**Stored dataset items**

[Start of section]

(** C2, as the code has it. Starting with no statistics, after any
    sequence of [update_presence] and [handle_idle] calls whose clock
    readings never decrease, no call has raised and every player in the
    statistics has an integer [total], an integer [idle], and
    [0 <= idle <= total]. *)
Theorem idle_le_total cs t file :
  nondecreasing t cs →
  let o := for_each cs run_call (initial_state file) in
  result o = inr tt ∧
  ∀ sid, is_Some (player_seen (final o) !! sid) →
    ∃ total idle,
      stat (final o) sid "total" = Some (VInt total) ∧
      stat (final o) sid "idle" = Some (VInt idle) ∧
      0 ≤ idle ≤ total.
Proof.
  intros Hmono.
  destruct (run_calls_inv cs t (initial_state file)) as [Hr Hok]; try done.
  split; [done|]. intros sid [entry Hentry].
  destruct (Hok sid entry Hentry) as (who & first & last & total & idle & -> & Hle).
  exists total, idle. unfold stat. rewrite Hentry. done.
Qed.

Lemma idle_le_total_witness :
  let ann := Member 7 "ann" 0 0 true in
  let o := for_each [Presence ann 0; Idle ann 0; Presence ann 60; Idle ann 60]
             run_call (initial_state None) in
  ∃ total idle,
    stat (final o) 7 "total" = Some (VInt total) ∧
    stat (final o) 7 "idle" = Some (VInt idle) ∧
    0 ≤ idle ≤ total.
Proof.
  apply (idle_le_total
           [Presence (Member 7 "ann" 0 0 true) 0; Idle (Member 7 "ann" 0 0 true) 0;
            Presence (Member 7 "ann" 0 0 true) 60; Idle (Member 7 "ann" 0 0 true) 60]
           0 None).
  - simpl. repeat split; by vm_compute.
  - by eexists.
Defined.

(** When the clock is set back between two polls, the total drops
    while the idle seconds stay: here [idle] ends at 60 and [total] at 0. *)
Lemma idle_exceeds_total_when_clock_set_back :
  let ann := Member 7 "ann" 0 0 true in
  let away := Member 7 "ann" 5 0 true in
  let o := for_each
             [Presence ann 0; Idle ann 0; Presence ann 60; Idle away 60;
              Presence away 0]
             run_call (initial_state None) in
  result o = inr tt ∧
  stat (final o) 7 "total" = Some (VInt 0) ∧
  stat (final o) 7 "idle" = Some (VInt 60) ∧
  ¬ (60 ≤ 0).
Proof. repeat split; [by vm_compute.. | lia]. Qed.

(** ** Idle warnings *)

(** One observation at the baseline position. *)
Lemma handle_idle_still player now s :
  position player = baseline player s →
  let sid := steam_id player in
  let o := handle_idle player now s in
  let warn := bool_decide (counter sid s + 1 = threshold sid s) in
  result o = inr tt ∧
  counter sid (final o) = counter sid s + 1 ∧
  threshold sid (final o) =
    (if warn then Z.min (threshold sid s * 2) 60 else threshold sid s) ∧
  last_positions (final o) !! sid = Some (position player) ∧
  effects o =
    (if warn
     then [SendToDiscord
             (idle_message (name player) (format_minutes (threshold sid s * 60)))]
     else []).
Proof.
  intros Hstill. rewrite handle_idle_unfold. cbv zeta.
  rewrite (bool_decide_eq_false_2 (position player ≠ baseline player s))
    by (intros H; by apply H).
  repeat split; try done; unfold counter, threshold; simpl;
    by rewrite lookup_insert_eq.
Qed.

(** One observation away from the baseline position. *)
Lemma handle_idle_moved player now s :
  position player ≠ baseline player s →
  let sid := steam_id player in
  let o := handle_idle player now s in
  counter sid (final o) = 0 ∧ threshold sid (final o) = 5 ∧
  last_positions (final o) !! sid = Some (position player).
Proof.
  intros Hmoved. rewrite handle_idle_unfold. cbv zeta.
  rewrite (bool_decide_eq_true_2 _ Hmoved).
  repeat split; try done; unfold counter, threshold; simpl;
    by rewrite lookup_insert_eq.
Qed.

(** The threshold in force after [c] idle ticks is the next element of
    the sequence, and the tick [c + 1] reaches it exactly when [c + 1] is
    one of 5, 10, 20, 40, 60. *)
Lemma thresholds_step c :
  0 ≤ c →
  let n := thresholds (warned c) in
  (c + 1 = n ↔ c + 1 ∈ [5; 10; 20; 40; 60]) ∧
  thresholds (warned (c + 1)) = (if decide (c + 1 = n) then Z.min (n * 2) 60 else n).
Proof.
  intros Hc. cbv zeta. rewrite !elem_of_cons, elem_of_nil.
  unfold warned. rewrite !filter_cons, !filter_nil.
  assert (thresholds 0 = 5 ∧ thresholds 1 = 10 ∧ thresholds 2 = 20 ∧
          thresholds 3 = 40 ∧ thresholds 4 = 60 ∧ thresholds 5 = 60)
    as (T0 & T1 & T2 & T3 & T4 & T5) by done.
  repeat case_decide; try lia; simpl in *;
    rewrite ?T0, ?T1, ?T2, ?T3, ?T4, ?T5 in *; lia.
Qed.

Lemma observe_all_still sid pos pre : ∀ s,
  Forall (still sid pos) pre →
  default pos (last_positions s !! sid) = pos →
  0 ≤ counter sid s →
  threshold sid s = thresholds (warned (counter sid s)) →
  let o := observe_all pre s in
  result o = inr tt ∧
  counter sid (final o) = counter sid s + Z.of_nat (length pre) ∧
  threshold sid (final o) = thresholds (warned (counter sid (final o))) ∧
  default pos (last_positions (final o) !! sid) = pos.
Proof.
  induction pre as [|[player now] pre IH]; intros s Hpre Hbase Hc Hthr; cbv zeta.
  - simpl. repeat split; try done. lia.
  - apply Forall_cons in Hpre as [[Hsid Hpos] Hpre]. simpl in Hsid, Hpos.
    assert (position player = baseline player s) as Hstill
      by (unfold baseline; by rewrite Hsid, Hpos).
    destruct (handle_idle_still player now s Hstill) as (Hr & Hc1 & Hthr1 & Hlp1 & _).
    rewrite Hsid in Hc1, Hthr1, Hlp1.
    unfold observe_all. simpl.
    destruct (bind_ok (handle_idle player now)
                (λ _, for_each pre (λ o, handle_idle o.1 o.2)) s tt Hr)
      as (-> & -> & _).
    destruct (thresholds_step (counter sid s) Hc) as [_ Hnext].
    destruct (IH (final (handle_idle player now s))) as (Hr' & Hc' & Hthr' & Hlp');
      try done.
    + by rewrite Hlp1, Hpos.
    + lia.
    + rewrite Hthr1, Hc1, Hnext, Hthr.
      by destruct (decide _); [rewrite bool_decide_eq_true_2
                              |rewrite bool_decide_eq_false_2].
    + unfold observe_all in *. repeat split; try done. lia.
Qed.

[End of section]

**Task directions**
What is needed here is an exact copy of every record.

**Task output**
(** C2, as the code has it. Starting with no statistics, after any
    sequence of [update_presence] and [handle_idle] calls whose clock
    readings never decrease, no call has raised and every player in the
    statistics has an integer [total], an integer [idle], and
    [0 <= idle <= total]. *)
Theorem idle_le_total cs t file :
  nondecreasing t cs →
  let o := for_each cs run_call (initial_state file) in
  result o = inr tt ∧
  ∀ sid, is_Some (player_seen (final o) !! sid) →
    ∃ total idle,
      stat (final o) sid "total" = Some (VInt total) ∧
      stat (final o) sid "idle" = Some (VInt idle) ∧
      0 ≤ idle ≤ total.
Proof.
  intros Hmono.
  destruct (run_calls_inv cs t (initial_state file)) as [Hr Hok]; try done.
  split; [done|]. intros sid [entry Hentry].
  destruct (Hok sid entry Hentry) as (who & first & last & total & idle & -> & Hle).
  exists total, idle. unfold stat. rewrite Hentry. done.
Qed.

Lemma idle_le_total_witness :
  let ann := Member 7 "ann" 0 0 true in
  let o := for_each [Presence ann 0; Idle ann 0; Presence ann 60; Idle ann 60]
             run_call (initial_state None) in
  ∃ total idle,
    stat (final o) 7 "total" = Some (VInt total) ∧
    stat (final o) 7 "idle" = Some (VInt idle) ∧
    0 ≤ idle ≤ total.
Proof.
  apply (idle_le_total
           [Presence (Member 7 "ann" 0 0 true) 0; Idle (Member 7 "ann" 0 0 true) 0;
            Presence (Member 7 "ann" 0 0 true) 60; Idle (Member 7 "ann" 0 0 true) 60]
           0 None).
  - simpl. repeat split; by vm_compute.
  - by eexists.
Defined.

(** When the clock is set back between two polls, the total drops
    while the idle seconds stay: here [idle] ends at 60 and [total] at 0. *)
Lemma idle_exceeds_total_when_clock_set_back :
  let ann := Member 7 "ann" 0 0 true in
  let away := Member 7 "ann" 5 0 true in
  let o := for_each
             [Presence ann 0; Idle ann 0; Presence ann 60; Idle away 60;
              Presence away 0]
             run_call (initial_state None) in
  result o = inr tt ∧
  stat (final o) 7 "total" = Some (VInt 0) ∧
  stat (final o) 7 "idle" = Some (VInt 60) ∧
  ¬ (60 ≤ 0).
Proof. repeat split; [by vm_compute.. | lia]. Qed.

(** ** Idle warnings *)

(** One observation at the baseline position. *)
Lemma handle_idle_still player now s :
  position player = baseline player s →
  let sid := steam_id player in
  let o := handle_idle player now s in
  let warn := bool_decide (counter sid s + 1 = threshold sid s) in
  result o = inr tt ∧
  counter sid (final o) = counter sid s + 1 ∧
  threshold sid (final o) =
    (if warn then Z.min (threshold sid s * 2) 60 else threshold sid s) ∧
  last_positions (final o) !! sid = Some (position player) ∧
  effects o =
    (if warn
     then [SendToDiscord
             (idle_message (name player) (format_minutes (threshold sid s * 60)))]
     else []).
Proof.
  intros Hstill. rewrite handle_idle_unfold. cbv zeta.
  rewrite (bool_decide_eq_false_2 (position player ≠ baseline player s))
    by (intros H; by apply H).
  repeat split; try done; unfold counter, threshold; simpl;
    by rewrite lookup_insert_eq.
Qed.

(** One observation away from the baseline position. *)
Lemma handle_idle_moved player now s :
  position player ≠ baseline player s →
  let sid := steam_id player in
  let o := handle_idle player now s in
  counter sid (final o) = 0 ∧ threshold sid (final o) = 5 ∧
  last_positions (final o) !! sid = Some (position player).
Proof.
  intros Hmoved. rewrite handle_idle_unfold. cbv zeta.
  rewrite (bool_decide_eq_true_2 _ Hmoved).
  repeat split; try done; unfold counter, threshold; simpl;
    by rewrite lookup_insert_eq.
Qed.

(** The threshold in force after [c] idle ticks is the next element of
    the sequence, and the tick [c + 1] reaches it exactly when [c + 1] is
    one of 5, 10, 20, 40, 60. *)
Lemma thresholds_step c :
  0 ≤ c →
  let n := thresholds (warned c) in
  (c + 1 = n ↔ c + 1 ∈ [5; 10; 20; 40; 60]) ∧
  thresholds (warned (c + 1)) = (if decide (c + 1 = n) then Z.min (n * 2) 60 else n).
Proof.
  intros Hc. cbv zeta. rewrite !elem_of_cons, elem_of_nil.
  unfold warned. rewrite !filter_cons, !filter_nil.
  assert (thresholds 0 = 5 ∧ thresholds 1 = 10 ∧ thresholds 2 = 20 ∧
          thresholds 3 = 40 ∧ thresholds 4 = 60 ∧ thresholds 5 = 60)
    as (T0 & T1 & T2 & T3 & T4 & T5) by done.
  repeat case_decide; try lia; simpl in *;
    rewrite ?T0, ?T1, ?T2, ?T3, ?T4, ?T5 in *; lia.
Qed.

Lemma observe_all_still sid pos pre : ∀ s,
  Forall (still sid pos) pre →
  default pos (last_positions s !! sid) = pos →
  0 ≤ counter sid s →
  threshold sid s = thresholds (warned (counter sid s)) →
  let o := observe_all pre s in
  result o = inr tt ∧
  counter sid (final o) = counter sid s + Z.of_nat (length pre) ∧
  threshold sid (final o) = thresholds (warned (counter sid (final o))) ∧
  default pos (last_positions (final o) !! sid) = pos.
Proof.
  induction pre as [|[player now] pre IH]; intros s Hpre Hbase Hc Hthr; cbv zeta.
  - simpl. repeat split; try done. lia.
  - apply Forall_cons in Hpre as [[Hsid Hpos] Hpre]. simpl in Hsid, Hpos.
    assert (position player = baseline player s) as Hstill
      by (unfold baseline; by rewrite Hsid, Hpos).
    destruct (handle_idle_still player now s Hstill) as (Hr & Hc1 & Hthr1 & Hlp1 & _).
    rewrite Hsid in Hc1, Hthr1, Hlp1.
    unfold observe_all. simpl.
    destruct (bind_ok (handle_idle player now)
                (λ _, for_each pre (λ o, handle_idle o.1 o.2)) s tt Hr)
      as (-> & -> & _).
    destruct (thresholds_step (counter sid s) Hc) as [_ Hnext].
    destruct (IH (final (handle_idle player now s))) as (Hr' & Hc' & Hthr' & Hlp');
      try done.
    + by rewrite Hlp1, Hpos.
    + lia.
    + rewrite Hthr1, Hc1, Hnext, Hthr.
      by destruct (decide _); [rewrite bool_decide_eq_true_2
                              |rewrite bool_decide_eq_false_2].
    + unfold observe_all in *. repeat split; try done. lia.
Qed.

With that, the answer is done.